[Stored data]
== Segment start ==
(** ** Ring scenarios *)

(** *** Building the ring *)

Lemma least_free_is (f : Z -> bool) (N k id : Z) :
  (forall i, 0 <= i < N -> f i = bool_decide (i < k)) ->
  0 <= k < N -> 0 <= id < N -> f id = false ->
  (forall i, 0 <= i < id -> f i = true) -> id = k.
Proof.
  intros Hf Hk Hid Hfree Hleast.
  rewrite Hf in Hfree by done. apply bool_decide_eq_false in Hfree.
  destruct (Z_lt_le_dec k id) as [Hlt|]; [|lia].
  specialize (Hleast k ltac:(lia)). rewrite Hf in Hleast by done.
  apply bool_decide_eq_true in Hleast. lia.
Qed.

Lemma create_step np nr rag k :
  created k rag -> 0 <= k < MAX_PROCESSES ->
  let '(p, rag1) := rag_add_process rag (Some np) 50 in
  let '(r, rag2) := rag_add_resource rag1 (Some nr) 1 in
  p = k /\ r = k /\ created (k + 1) rag2.
Proof.
  intros (Hpa & Hra & Hav & Hzero) Hk.
  destruct (add_process_effect rag np 50) as [Hfail Hok]. cbv zeta in Hfail, Hok.
  destruct (rag_add_process rag (Some np) 50) as [p rag1]. cbn [fst snd] in *.
  assert (p <> -1) as Hp.
  { intros Hp. destruct Hfail as [Hfail _]. specialize (Hfail Hp k Hk).
    rewrite Hpa in Hfail by done. apply bool_decide_eq_true in Hfail. lia. }
  destruct (Hok Hp) as (P1 & P2 & P3 & P4 & P5 & P6 & P7 & P8 & _).
  assert (p = k) as ->.
  { by apply (least_free_is (fun i => proc_active (processes rag i))
                           MAX_PROCESSES). }
  clear Hfail Hok.
  destruct (add_resource_effect rag1 nr 1) as [Hfail Hok]. cbv zeta in Hfail, Hok.
  destruct (rag_add_resource rag1 (Some nr) 1) as [r rag2]. cbn [fst snd] in *.
  assert (MAX_RESOURCES = MAX_PROCESSES) as HM by done.
  assert (r <> -1) as Hr.
  { intros Hr. destruct Hfail as [Hfail _]. destruct (Hfail Hr) as [?|Hall]; [lia|].
    specialize (Hall k ltac:(lia)). rewrite P8, Hra in Hall by lia.
    apply bool_decide_eq_true in Hall. lia. }
  destruct (Hok Hr) as (R1 & R2 & R3 & R4 & R5 & R6 & R7 & R8 & _).
  assert (r = k) as ->.
  { apply (least_free_is (fun i => res_active (resources rag1 i)) MAX_RESOURCES);
      [|lia|done|done|done].
    intros i Hi. rewrite P8. by apply Hra. }
  split; [done|]. split; [done|]. split; [|split; [|split]].
  - intros i Hi. rewrite R8. destruct (decide (i = k)) as [->|Hne].
    + rewrite P4. cbn. symmetry. apply bool_decide_eq_true. lia.
    + rewrite P5, Hpa by done. apply bool_decide_ext. lia.
  - intros i Hi. destruct (decide (i = k)) as [->|Hne].
    + rewrite R4. cbn. symmetry. apply bool_decide_eq_true. lia.
    + rewrite R5, P8, Hra by done. apply bool_decide_ext. lia.
  - intros i Hi. destruct (decide (i = k)) as [->|Hne].
    + by rewrite R4.
    + rewrite R5, P8 by done. apply Hav. lia.
  - intros a b Ha Hb.
    assert (request_matrix rag1 a b = 0 /\ assignment_matrix rag1 a b = 0) as [Q1 Q2].
    { destruct (decide (a = k)) as [->|Hne]; [by apply P6|].
      destruct (P7 a b Hne) as [-> ->]. by apply Hzero. }
    destruct (decide (b = k)) as [->|Hne]; [by apply R6|].
    destruct (R7 a b Hne) as [-> ->]. done.
Qed.

Lemma created_init : created 0 rag_init.
Proof.
  split; [|split; [|split]]; cbn [rag_init processes resources proc_active
                                  res_active request_matrix assignment_matrix].
  - intros i Hi. symmetry. apply bool_decide_eq_false. lia.
  - intros i Hi. symmetry. apply bool_decide_eq_false. lia.
  - intros i Hi. lia.
  - done.
Qed.

(** The first loop of a ring scenario, whatever the names it gives. *)
Lemma create_fold
    (step : RAG * (Z -> Z) * (Z -> Z) -> Z -> RAG * (Z -> Z) * (Z -> Z))
    (np nr : Z -> string) :
  (forall rag ps rs i,
     step (rag, ps, rs) i
     = let '(p, rag1) := rag_add_process rag (Some (np i)) 50 in
       let '(r, rag2) := rag_add_resource rag1 (Some (nr i)) 1 in
       (rag2, upd ps i p, upd rs i r)) ->
  forall j : nat,
    Z.of_nat j <= MAX_PROCESSES ->
    let '(rag, ps, rs) :=
      fold_left step (seqZ 0 (Z.of_nat j)) (rag_init, (fun _ => 0), (fun _ => 0)) in
    created (Z.of_nat j) rag /\
    forall i, 0 <= i < Z.of_nat j -> ps i = i /\ rs i = i.
Proof.
  intros Hstep. induction j as [|j IH]; intros Hj.
  - cbn. split; [apply created_init|]. intros i Hi. lia.
  - rewrite seqZ_S, fold_left_app. cbn [fold_left]. rewrite Z.add_0_l.
    specialize (IH ltac:(lia)).
    destruct (fold_left step (seqZ 0 (Z.of_nat j)) _) as [[rag ps] rs].
    destruct IH as [Hc Hids]. rewrite Hstep.
    pose proof (create_step (np (Z.of_nat j)) (nr (Z.of_nat j)) rag (Z.of_nat j) Hc
                  ltac:(lia)) as H.
    destruct (rag_add_process rag _ 50) as [p rag1].
    destruct (rag_add_resource rag1 _ 1) as [r rag2].
    destruct H as (-> & -> & Hc').
    split; [by rewrite Nat2Z.inj_succ|].
    intros i Hi. unfold upd. destruct (Z.eqb_spec i (Z.of_nat j)) as [->|Hne]; [done|].
    apply Hids. lia.
Qed.

Lemma request_effect rag p r :
  proc_slot_active rag p -> res_slot_active rag r ->
  let rag' := snd (rag_request_resource rag p r) in
  resources rag' = resources rag /\
  assignment_matrix rag' = assignment_matrix rag /\
  (forall q, proc_active (processes rag' q) = proc_active (processes rag q)) /\
  (forall a b, (a <> p \/ b <> r) -> request_matrix rag' a b = request_matrix rag a b) /\
  request_matrix rag' p r
  = (if request_matrix rag p r >? 0 then request_matrix rag p r else 1).
Proof.
  intros Hp Hr. cbv zeta. unfold rag_request_resource.
  assert (is_Some (rag_get_process rag p)) as [x ->]
    by (by apply rag_get_process_Some).
  assert (is_Some (rag_get_resource rag r)) as [y ->]
    by (by apply rag_get_resource_Some).
  destruct (request_matrix rag p r >? 0); [done|].
  cbn [snd store_state with_processes with_request processes resources
       request_matrix assignment_matrix].
  split; [done|]. split; [done|]. split.
  { intros q. unfold upd. by destruct (Z.eqb_spec q p) as [->|]. }
  split; [intros a b Hab; by apply upd2_ne|apply upd2_eq].
Qed.

(** One round of the second loop. *)
Lemma hold_step n k procs ress rag :
  2 <= n <= MAX_PROCESSES -> 0 <= k < n ->
  (forall i, 0 <= i < n -> procs i = i /\ ress i = i) ->
  ring_held n k rag -> ring_held n (k + 1) (circular_hold n procs ress rag k).
Proof.
  intros Hn Hk Hids (Hpa & Hra & Hav & Hasg & Hreq).
  assert (MAX_RESOURCES = MAX_PROCESSES) as HM by done.
  pose proof (Z.rem_bound_pos (k + 1) n ltac:(lia) ltac:(lia)) as Hrem.
  unfold circular_hold.
  destruct (Hids k Hk) as [-> ->].
  destruct (Hids (Z.rem (k + 1) n) Hrem) as [_ ->].
  set (r' := Z.rem (k + 1) n) in *.
  assert (proc_slot_active rag k) as Hpk.
  { split; [lia|]. rewrite Hpa by lia. apply bool_decide_eq_true. lia. }
  assert (res_slot_active rag k) as Hrk.
  { split; [lia|]. rewrite Hra by lia. apply bool_decide_eq_true. lia. }
  assert (fst (rag_allocate_resource rag k k) = true) as Hok.
  { apply allocate_succeeds; [done|done|]. rewrite Hav; lia. }
  destruct (allocate_effect rag k k Hok) as (_ & _ & _ & A1 & A2 & A3 & A4 & _).
  cbv zeta in A1, A2, A3, A4.
  pose proof (fun b => allocate_resources rag k k b) as A5.
  set (rag1 := snd (rag_allocate_resource rag k k)) in *.
  assert (forall q, 0 <= q < MAX_PROCESSES ->
                    proc_active (processes rag1 q) = bool_decide (q < n)) as Hpa1.
  { intros q Hq. destruct (decide (q = k)) as [->|Hne].
    - rewrite A4. symmetry. apply bool_decide_eq_true. lia.
    - rewrite A3 by done. by apply Hpa. }
  assert (forall b, res_active (resources rag1 b) = res_active (resources rag b))
    as Hra1.
  { intros b. rewrite A5, Hok. cbn [andb].
    destruct (Z.eqb_spec b k) as [->|]; done. }
  assert (proc_slot_active rag1 k) as Hpk1.
  { split; [lia|]. rewrite Hpa1 by lia. apply bool_decide_eq_true. lia. }
  assert (res_slot_active rag1 r') as Hrr1.
  { split; [lia|]. rewrite Hra1, Hra by lia. apply bool_decide_eq_true. lia. }
  destruct (request_effect rag1 k r' Hpk1 Hrr1) as (Q1 & Q2 & Q3 & Q4 & Q5).
  cbv zeta in Q1, Q2, Q3, Q4, Q5.
  set (rag2 := snd (rag_request_resource rag1 k r')) in *.
  split; [|split; [|split; [|split]]].
  - intros q Hq. rewrite Q3. by apply Hpa1.
  - intros b Hb. rewrite Q1, Hra1. by apply Hra.
  - intros i Hi. rewrite Q1, A5, Hok. cbn [andb].
    destruct (Z.eqb_spec i k) as [->|]; [lia|]. apply Hav. lia.
  - intros a b Ha Hb. rewrite Q2, A2. unfold upd2.
    destruct (Z.eqb_spec a k) as [->|Hne]; cbn [andb].
    + destruct (Z.eqb_spec b k) as [->|Hne].
      * rewrite Hasg by lia. rewrite bool_decide_eq_false_2 by lia.
        rewrite bool_decide_eq_true_2 by lia. done.
      * rewrite Hasg by lia. rewrite !bool_decide_eq_false_2 by lia. done.
    + rewrite Hasg by lia. apply (f_equal (fun c : bool => if c then 1 else 0)).
      apply bool_decide_ext. lia.
  - intros a b Ha Hb.
    assert (forall x y, 0 <= x < MAX_PROCESSES -> 0 <= y < MAX_RESOURCES ->
              request_matrix rag1 x y = request_matrix rag x y) as Hsame.
    { intros x y Hx Hy. rewrite A1. unfold upd2.
      destruct (Z.eqb_spec x k) as [->|]; [|done].
      destruct (Z.eqb_spec y k) as [->|]; [|done]. cbn [andb].
      rewrite Hreq by lia. rewrite bool_decide_eq_false_2; [done|lia]. }
    destruct (decide (a = k /\ b = r')) as [[-> ->]|Hne].
    + rewrite Q5, Hsame, Hreq by lia.
      rewrite bool_decide_eq_false_2 by lia. cbn.
      rewrite bool_decide_eq_true_2; [done|]. split; [lia|done].
    + rewrite Q4 by (destruct (decide (a = k)); [right|left]; tauto).
      rewrite Hsame, Hreq by lia.
      apply (f_equal (fun c : bool => if c then 1 else 0)).
      apply bool_decide_ext. split.
      * intros [? ->]. split; [lia|done].
      * intros [Hlt ->]. split; [|done].
        destruct (decide (a = k)) as [->|]; [|lia]. exfalso. by apply Hne.
Qed.

Lemma created_ring_held n rag : created n rag -> ring_held n 0 rag.
Proof.
  intros (Hpa & Hra & Hav & Hzero).
  split; [done|]. split; [done|]. split; [intros i Hi; apply Hav; lia|].
  split; intros p r Hp Hr; destruct (Hzero p r Hp Hr) as [Z1 Z2];
    rewrite ?Z1, ?Z2; rewrite bool_decide_eq_false_2; (done || lia).
Qed.

Lemma hold_fold n procs ress rag :
  2 <= n <= MAX_PROCESSES ->
  (forall i, 0 <= i < n -> procs i = i /\ ress i = i) ->
  ring_held n 0 rag ->
  forall j : nat,
    Z.of_nat j <= n ->
    ring_held n (Z.of_nat j)
              (fold_left (circular_hold n procs ress) (seqZ 0 (Z.of_nat j)) rag).
Proof.
  intros Hn Hids H0. induction j as [|j IH]; intros Hj; [done|].
  rewrite seqZ_S, fold_left_app. cbn [fold_left]. rewrite Z.add_0_l.
  rewrite Nat2Z.inj_succ. apply hold_step; [done|lia|done|]. apply IH. lia.
Qed.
== Segment end ==
:: DIRECTIONS ::
Look through the entries above and quote exactly the lines from the line with "destruct (allocate_effect rag" to the line with "Q5, Hsame, Hreq by lia.", counting both of those lines.

:: EXERCISE RESPONSE ::
  destruct (allocate_effect rag k k Hok) as (_ & _ & _ & A1 & A2 & A3 & A4 & _).
  cbv zeta in A1, A2, A3, A4.
  pose proof (fun b => allocate_resources rag k k b) as A5.
  set (rag1 := snd (rag_allocate_resource rag k k)) in *.
  assert (forall q, 0 <= q < MAX_PROCESSES ->
                    proc_active (processes rag1 q) = bool_decide (q < n)) as Hpa1.
  { intros q Hq. destruct (decide (q = k)) as [->|Hne].
    - rewrite A4. symmetry. apply bool_decide_eq_true. lia.
    - rewrite A3 by done. by apply Hpa. }
  assert (forall b, res_active (resources rag1 b) = res_active (resources rag b))
    as Hra1.
  { intros b. rewrite A5, Hok. cbn [andb].
    destruct (Z.eqb_spec b k) as [->|]; done. }
  assert (proc_slot_active rag1 k) as Hpk1.
  { split; [lia|]. rewrite Hpa1 by lia. apply bool_decide_eq_true. lia. }
  assert (res_slot_active rag1 r') as Hrr1.
  { split; [lia|]. rewrite Hra1, Hra by lia. apply bool_decide_eq_true. lia. }
  destruct (request_effect rag1 k r' Hpk1 Hrr1) as (Q1 & Q2 & Q3 & Q4 & Q5).
  cbv zeta in Q1, Q2, Q3, Q4, Q5.
  set (rag2 := snd (rag_request_resource rag1 k r')) in *.
  split; [|split; [|split; [|split]]].
  - intros q Hq. rewrite Q3. by apply Hpa1.
  - intros b Hb. rewrite Q1, Hra1. by apply Hra.
  - intros i Hi. rewrite Q1, A5, Hok. cbn [andb].
    destruct (Z.eqb_spec i k) as [->|]; [lia|]. apply Hav. lia.
  - intros a b Ha Hb. rewrite Q2, A2. unfold upd2.
    destruct (Z.eqb_spec a k) as [->|Hne]; cbn [andb].
    + destruct (Z.eqb_spec b k) as [->|Hne].
      * rewrite Hasg by lia. rewrite bool_decide_eq_false_2 by lia.
        rewrite bool_decide_eq_true_2 by lia. done.
      * rewrite Hasg by lia. rewrite !bool_decide_eq_false_2 by lia. done.
    + rewrite Hasg by lia. apply (f_equal (fun c : bool => if c then 1 else 0)).
      apply bool_decide_ext. lia.
  - intros a b Ha Hb.
    assert (forall x y, 0 <= x < MAX_PROCESSES -> 0 <= y < MAX_RESOURCES ->
              request_matrix rag1 x y = request_matrix rag x y) as Hsame.
    { intros x y Hx Hy. rewrite A1. unfold upd2.
      destruct (Z.eqb_spec x k) as [->|]; [|done].
      destruct (Z.eqb_spec y k) as [->|]; [|done]. cbn [andb].
      rewrite Hreq by lia. rewrite bool_decide_eq_false_2; [done|lia]. }
    destruct (decide (a = k /\ b = r')) as [[-> ->]|Hne].
    + rewrite Q5, Hsame, Hreq by lia.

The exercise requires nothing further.